---------- Input data ----------

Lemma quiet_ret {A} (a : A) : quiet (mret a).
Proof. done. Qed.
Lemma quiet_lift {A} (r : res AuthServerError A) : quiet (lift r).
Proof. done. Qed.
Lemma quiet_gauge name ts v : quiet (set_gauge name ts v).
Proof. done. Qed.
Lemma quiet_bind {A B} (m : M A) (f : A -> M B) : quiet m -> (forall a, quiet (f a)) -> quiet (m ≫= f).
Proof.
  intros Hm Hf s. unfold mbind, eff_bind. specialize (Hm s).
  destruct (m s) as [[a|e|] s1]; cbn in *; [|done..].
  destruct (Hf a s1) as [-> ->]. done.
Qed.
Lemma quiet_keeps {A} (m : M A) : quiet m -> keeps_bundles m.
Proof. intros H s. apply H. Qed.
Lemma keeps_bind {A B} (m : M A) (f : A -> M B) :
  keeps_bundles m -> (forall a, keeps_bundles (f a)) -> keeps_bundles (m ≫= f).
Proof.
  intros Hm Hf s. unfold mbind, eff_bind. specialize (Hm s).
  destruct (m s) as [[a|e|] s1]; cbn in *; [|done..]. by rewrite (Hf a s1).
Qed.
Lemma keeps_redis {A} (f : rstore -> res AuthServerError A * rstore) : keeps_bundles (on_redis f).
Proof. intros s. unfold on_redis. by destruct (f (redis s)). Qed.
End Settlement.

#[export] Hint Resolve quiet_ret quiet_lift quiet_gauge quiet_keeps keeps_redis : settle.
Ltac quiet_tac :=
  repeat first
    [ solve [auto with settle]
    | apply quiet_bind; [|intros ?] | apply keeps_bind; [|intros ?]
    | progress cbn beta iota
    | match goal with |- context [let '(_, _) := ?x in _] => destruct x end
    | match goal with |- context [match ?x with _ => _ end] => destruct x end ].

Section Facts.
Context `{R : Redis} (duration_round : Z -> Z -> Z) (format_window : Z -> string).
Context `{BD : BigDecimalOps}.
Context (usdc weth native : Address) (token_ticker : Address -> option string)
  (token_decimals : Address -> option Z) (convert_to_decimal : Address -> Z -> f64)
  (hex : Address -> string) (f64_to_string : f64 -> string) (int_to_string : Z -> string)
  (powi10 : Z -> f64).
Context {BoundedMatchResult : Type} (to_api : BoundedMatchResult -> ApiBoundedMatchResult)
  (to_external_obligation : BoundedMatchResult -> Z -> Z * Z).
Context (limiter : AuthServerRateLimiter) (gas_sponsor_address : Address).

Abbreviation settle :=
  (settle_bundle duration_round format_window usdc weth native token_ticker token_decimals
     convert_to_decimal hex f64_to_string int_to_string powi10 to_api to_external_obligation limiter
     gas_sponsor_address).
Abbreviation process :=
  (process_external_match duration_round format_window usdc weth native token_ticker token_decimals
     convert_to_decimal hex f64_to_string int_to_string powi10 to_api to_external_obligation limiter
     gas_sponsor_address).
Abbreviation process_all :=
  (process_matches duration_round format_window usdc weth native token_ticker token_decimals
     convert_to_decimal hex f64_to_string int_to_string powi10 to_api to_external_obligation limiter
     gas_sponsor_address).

----------
---------- Input data ----------

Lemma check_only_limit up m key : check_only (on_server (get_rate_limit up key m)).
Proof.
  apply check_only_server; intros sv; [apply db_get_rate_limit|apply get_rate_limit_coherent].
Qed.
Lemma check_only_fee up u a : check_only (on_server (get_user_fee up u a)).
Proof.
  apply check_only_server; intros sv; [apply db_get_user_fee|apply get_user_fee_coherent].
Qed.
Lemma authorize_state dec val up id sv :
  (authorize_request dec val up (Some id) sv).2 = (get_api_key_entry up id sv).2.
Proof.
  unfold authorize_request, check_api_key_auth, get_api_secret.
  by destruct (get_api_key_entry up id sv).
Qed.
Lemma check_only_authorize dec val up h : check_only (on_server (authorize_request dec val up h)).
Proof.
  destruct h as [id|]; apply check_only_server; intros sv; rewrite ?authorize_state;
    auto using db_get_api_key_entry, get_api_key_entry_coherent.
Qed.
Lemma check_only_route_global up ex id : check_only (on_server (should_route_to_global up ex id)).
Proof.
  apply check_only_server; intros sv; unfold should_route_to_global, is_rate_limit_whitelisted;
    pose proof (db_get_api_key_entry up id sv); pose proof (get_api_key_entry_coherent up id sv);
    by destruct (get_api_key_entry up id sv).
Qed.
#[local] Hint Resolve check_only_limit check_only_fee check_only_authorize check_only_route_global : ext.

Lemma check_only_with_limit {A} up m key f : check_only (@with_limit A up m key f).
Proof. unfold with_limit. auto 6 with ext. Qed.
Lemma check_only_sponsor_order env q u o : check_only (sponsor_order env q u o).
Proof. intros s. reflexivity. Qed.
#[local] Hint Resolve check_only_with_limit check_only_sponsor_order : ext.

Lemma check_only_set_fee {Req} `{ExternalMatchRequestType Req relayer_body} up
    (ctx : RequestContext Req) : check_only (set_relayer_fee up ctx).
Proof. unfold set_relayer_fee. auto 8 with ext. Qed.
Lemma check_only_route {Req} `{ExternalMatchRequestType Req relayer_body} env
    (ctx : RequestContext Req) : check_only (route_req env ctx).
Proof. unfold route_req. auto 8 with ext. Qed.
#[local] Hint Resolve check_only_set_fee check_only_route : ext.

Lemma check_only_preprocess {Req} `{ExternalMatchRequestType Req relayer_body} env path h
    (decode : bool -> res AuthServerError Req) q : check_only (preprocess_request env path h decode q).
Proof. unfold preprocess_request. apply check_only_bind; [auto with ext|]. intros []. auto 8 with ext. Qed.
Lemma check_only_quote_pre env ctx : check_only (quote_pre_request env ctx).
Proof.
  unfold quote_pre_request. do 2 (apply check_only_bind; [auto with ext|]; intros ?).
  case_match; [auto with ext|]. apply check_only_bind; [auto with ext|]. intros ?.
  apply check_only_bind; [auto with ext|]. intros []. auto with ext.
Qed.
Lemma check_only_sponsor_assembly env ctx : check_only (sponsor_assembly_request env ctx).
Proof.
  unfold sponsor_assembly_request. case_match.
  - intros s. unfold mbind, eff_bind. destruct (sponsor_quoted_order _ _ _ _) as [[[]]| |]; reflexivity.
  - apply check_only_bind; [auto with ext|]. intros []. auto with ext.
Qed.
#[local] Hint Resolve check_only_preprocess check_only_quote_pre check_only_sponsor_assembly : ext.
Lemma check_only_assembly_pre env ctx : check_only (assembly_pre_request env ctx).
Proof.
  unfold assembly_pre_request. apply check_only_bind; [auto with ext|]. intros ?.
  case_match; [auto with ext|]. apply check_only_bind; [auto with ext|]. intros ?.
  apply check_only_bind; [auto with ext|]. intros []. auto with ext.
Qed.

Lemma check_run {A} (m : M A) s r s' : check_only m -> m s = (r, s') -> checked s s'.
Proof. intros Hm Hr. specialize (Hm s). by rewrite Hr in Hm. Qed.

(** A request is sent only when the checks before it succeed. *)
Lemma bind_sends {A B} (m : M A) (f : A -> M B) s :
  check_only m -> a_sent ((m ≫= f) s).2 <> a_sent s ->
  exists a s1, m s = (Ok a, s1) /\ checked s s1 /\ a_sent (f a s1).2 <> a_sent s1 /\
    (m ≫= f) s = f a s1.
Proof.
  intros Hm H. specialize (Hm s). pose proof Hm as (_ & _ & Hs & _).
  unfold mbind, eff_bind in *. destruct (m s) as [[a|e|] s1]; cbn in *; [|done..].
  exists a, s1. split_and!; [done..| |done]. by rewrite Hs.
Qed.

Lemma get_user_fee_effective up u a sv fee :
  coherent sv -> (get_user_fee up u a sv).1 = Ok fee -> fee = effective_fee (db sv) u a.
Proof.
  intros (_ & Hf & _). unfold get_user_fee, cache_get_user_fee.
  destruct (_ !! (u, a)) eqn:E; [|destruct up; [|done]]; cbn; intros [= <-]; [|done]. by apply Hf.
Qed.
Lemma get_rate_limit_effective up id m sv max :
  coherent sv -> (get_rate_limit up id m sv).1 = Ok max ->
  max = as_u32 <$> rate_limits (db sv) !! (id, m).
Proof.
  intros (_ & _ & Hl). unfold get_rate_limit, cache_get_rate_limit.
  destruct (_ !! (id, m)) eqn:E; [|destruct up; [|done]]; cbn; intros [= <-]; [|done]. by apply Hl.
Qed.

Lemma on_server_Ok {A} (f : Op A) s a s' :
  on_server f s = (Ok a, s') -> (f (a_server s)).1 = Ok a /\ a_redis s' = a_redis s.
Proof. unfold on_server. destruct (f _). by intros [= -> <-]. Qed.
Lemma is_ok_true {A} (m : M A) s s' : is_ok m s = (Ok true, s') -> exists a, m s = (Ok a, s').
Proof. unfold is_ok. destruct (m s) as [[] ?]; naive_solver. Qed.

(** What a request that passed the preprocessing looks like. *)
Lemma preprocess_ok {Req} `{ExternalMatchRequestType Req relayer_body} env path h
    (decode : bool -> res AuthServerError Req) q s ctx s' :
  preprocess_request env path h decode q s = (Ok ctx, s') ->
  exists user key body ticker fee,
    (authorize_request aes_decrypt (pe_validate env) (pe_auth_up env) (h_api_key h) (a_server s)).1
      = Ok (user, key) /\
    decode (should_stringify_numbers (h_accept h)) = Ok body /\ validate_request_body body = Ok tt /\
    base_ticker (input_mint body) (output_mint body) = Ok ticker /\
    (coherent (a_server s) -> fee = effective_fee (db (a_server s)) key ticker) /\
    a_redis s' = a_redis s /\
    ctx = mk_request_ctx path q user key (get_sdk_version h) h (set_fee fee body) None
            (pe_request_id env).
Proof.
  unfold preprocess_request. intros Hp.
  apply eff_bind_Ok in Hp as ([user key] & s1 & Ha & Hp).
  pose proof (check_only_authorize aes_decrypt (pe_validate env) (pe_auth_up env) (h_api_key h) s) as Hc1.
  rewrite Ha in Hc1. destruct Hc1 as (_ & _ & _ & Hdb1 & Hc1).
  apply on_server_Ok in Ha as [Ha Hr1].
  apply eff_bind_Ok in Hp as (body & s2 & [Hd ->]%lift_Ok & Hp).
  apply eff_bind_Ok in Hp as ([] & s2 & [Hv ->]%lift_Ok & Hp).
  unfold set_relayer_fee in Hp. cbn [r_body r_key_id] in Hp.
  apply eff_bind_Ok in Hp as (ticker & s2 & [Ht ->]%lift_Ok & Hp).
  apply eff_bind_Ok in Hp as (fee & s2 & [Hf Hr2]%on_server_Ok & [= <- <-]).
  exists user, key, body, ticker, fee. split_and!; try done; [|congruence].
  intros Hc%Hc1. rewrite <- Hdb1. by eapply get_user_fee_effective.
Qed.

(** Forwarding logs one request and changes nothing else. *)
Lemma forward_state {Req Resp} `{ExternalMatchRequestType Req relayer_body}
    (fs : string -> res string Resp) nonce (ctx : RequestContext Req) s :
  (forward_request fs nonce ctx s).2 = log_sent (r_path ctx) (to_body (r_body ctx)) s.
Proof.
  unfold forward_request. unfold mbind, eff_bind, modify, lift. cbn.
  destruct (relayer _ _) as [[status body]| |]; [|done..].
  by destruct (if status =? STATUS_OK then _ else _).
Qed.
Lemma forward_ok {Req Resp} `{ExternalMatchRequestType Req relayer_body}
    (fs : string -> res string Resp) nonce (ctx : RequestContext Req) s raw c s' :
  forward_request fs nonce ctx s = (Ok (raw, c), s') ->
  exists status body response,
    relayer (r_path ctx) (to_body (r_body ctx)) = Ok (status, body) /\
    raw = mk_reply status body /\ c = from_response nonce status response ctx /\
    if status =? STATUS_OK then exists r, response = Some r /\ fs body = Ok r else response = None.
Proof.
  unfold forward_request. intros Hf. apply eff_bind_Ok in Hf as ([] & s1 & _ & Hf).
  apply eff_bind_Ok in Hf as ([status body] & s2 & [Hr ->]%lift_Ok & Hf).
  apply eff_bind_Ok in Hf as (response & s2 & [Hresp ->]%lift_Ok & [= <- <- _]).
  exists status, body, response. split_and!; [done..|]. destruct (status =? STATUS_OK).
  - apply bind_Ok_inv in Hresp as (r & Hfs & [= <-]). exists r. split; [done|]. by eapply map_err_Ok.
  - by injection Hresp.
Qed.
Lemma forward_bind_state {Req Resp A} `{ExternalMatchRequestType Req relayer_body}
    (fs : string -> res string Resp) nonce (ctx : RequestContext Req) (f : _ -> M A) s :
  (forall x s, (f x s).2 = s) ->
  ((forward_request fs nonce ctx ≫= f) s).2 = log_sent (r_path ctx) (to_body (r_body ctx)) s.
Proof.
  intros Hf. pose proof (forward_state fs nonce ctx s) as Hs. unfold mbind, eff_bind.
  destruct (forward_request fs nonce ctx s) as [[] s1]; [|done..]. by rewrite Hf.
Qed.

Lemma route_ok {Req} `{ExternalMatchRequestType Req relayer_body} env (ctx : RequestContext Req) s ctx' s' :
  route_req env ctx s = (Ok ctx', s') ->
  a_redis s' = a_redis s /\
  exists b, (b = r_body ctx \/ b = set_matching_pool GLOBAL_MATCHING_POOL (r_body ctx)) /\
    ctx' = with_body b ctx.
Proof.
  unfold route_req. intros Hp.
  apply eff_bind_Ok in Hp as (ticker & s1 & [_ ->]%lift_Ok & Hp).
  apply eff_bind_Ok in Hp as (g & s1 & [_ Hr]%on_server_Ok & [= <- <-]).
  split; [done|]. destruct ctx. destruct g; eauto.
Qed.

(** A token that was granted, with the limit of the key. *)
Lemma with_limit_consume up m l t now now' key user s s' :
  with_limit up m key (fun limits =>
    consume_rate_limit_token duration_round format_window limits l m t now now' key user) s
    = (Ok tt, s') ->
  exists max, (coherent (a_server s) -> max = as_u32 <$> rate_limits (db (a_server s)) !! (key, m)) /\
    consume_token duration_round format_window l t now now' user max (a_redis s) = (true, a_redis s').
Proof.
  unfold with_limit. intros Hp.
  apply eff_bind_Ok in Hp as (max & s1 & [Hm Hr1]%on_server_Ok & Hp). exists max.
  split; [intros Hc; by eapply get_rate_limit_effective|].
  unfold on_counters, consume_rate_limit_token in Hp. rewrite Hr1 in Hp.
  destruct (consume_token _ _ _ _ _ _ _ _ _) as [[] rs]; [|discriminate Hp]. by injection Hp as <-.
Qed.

----------

What this task involves: Using the data above, transcribe the lines that run from the line with "quiet (mret a)." to the line with "cbn beta iota", both ends kept, and output nothing else.

Result of the task:
Lemma quiet_ret {A} (a : A) : quiet (mret a).
Proof. done. Qed.
Lemma quiet_lift {A} (r : res AuthServerError A) : quiet (lift r).
Proof. done. Qed.
Lemma quiet_gauge name ts v : quiet (set_gauge name ts v).
Proof. done. Qed.
Lemma quiet_bind {A B} (m : M A) (f : A -> M B) : quiet m -> (forall a, quiet (f a)) -> quiet (m ≫= f).
Proof.
  intros Hm Hf s. unfold mbind, eff_bind. specialize (Hm s).
  destruct (m s) as [[a|e|] s1]; cbn in *; [|done..].
  destruct (Hf a s1) as [-> ->]. done.
Qed.
Lemma quiet_keeps {A} (m : M A) : quiet m -> keeps_bundles m.
Proof. intros H s. apply H. Qed.
Lemma keeps_bind {A B} (m : M A) (f : A -> M B) :
  keeps_bundles m -> (forall a, keeps_bundles (f a)) -> keeps_bundles (m ≫= f).
Proof.
  intros Hm Hf s. unfold mbind, eff_bind. specialize (Hm s).
  destruct (m s) as [[a|e|] s1]; cbn in *; [|done..]. by rewrite (Hf a s1).
Qed.
Lemma keeps_redis {A} (f : rstore -> res AuthServerError A * rstore) : keeps_bundles (on_redis f).
Proof. intros s. unfold on_redis. by destruct (f (redis s)). Qed.
End Settlement.

#[export] Hint Resolve quiet_ret quiet_lift quiet_gauge quiet_keeps keeps_redis : settle.
Ltac quiet_tac :=
  repeat first
    [ solve [auto with settle]
    | apply quiet_bind; [|intros ?] | apply keeps_bind; [|intros ?]
    | progress cbn beta iota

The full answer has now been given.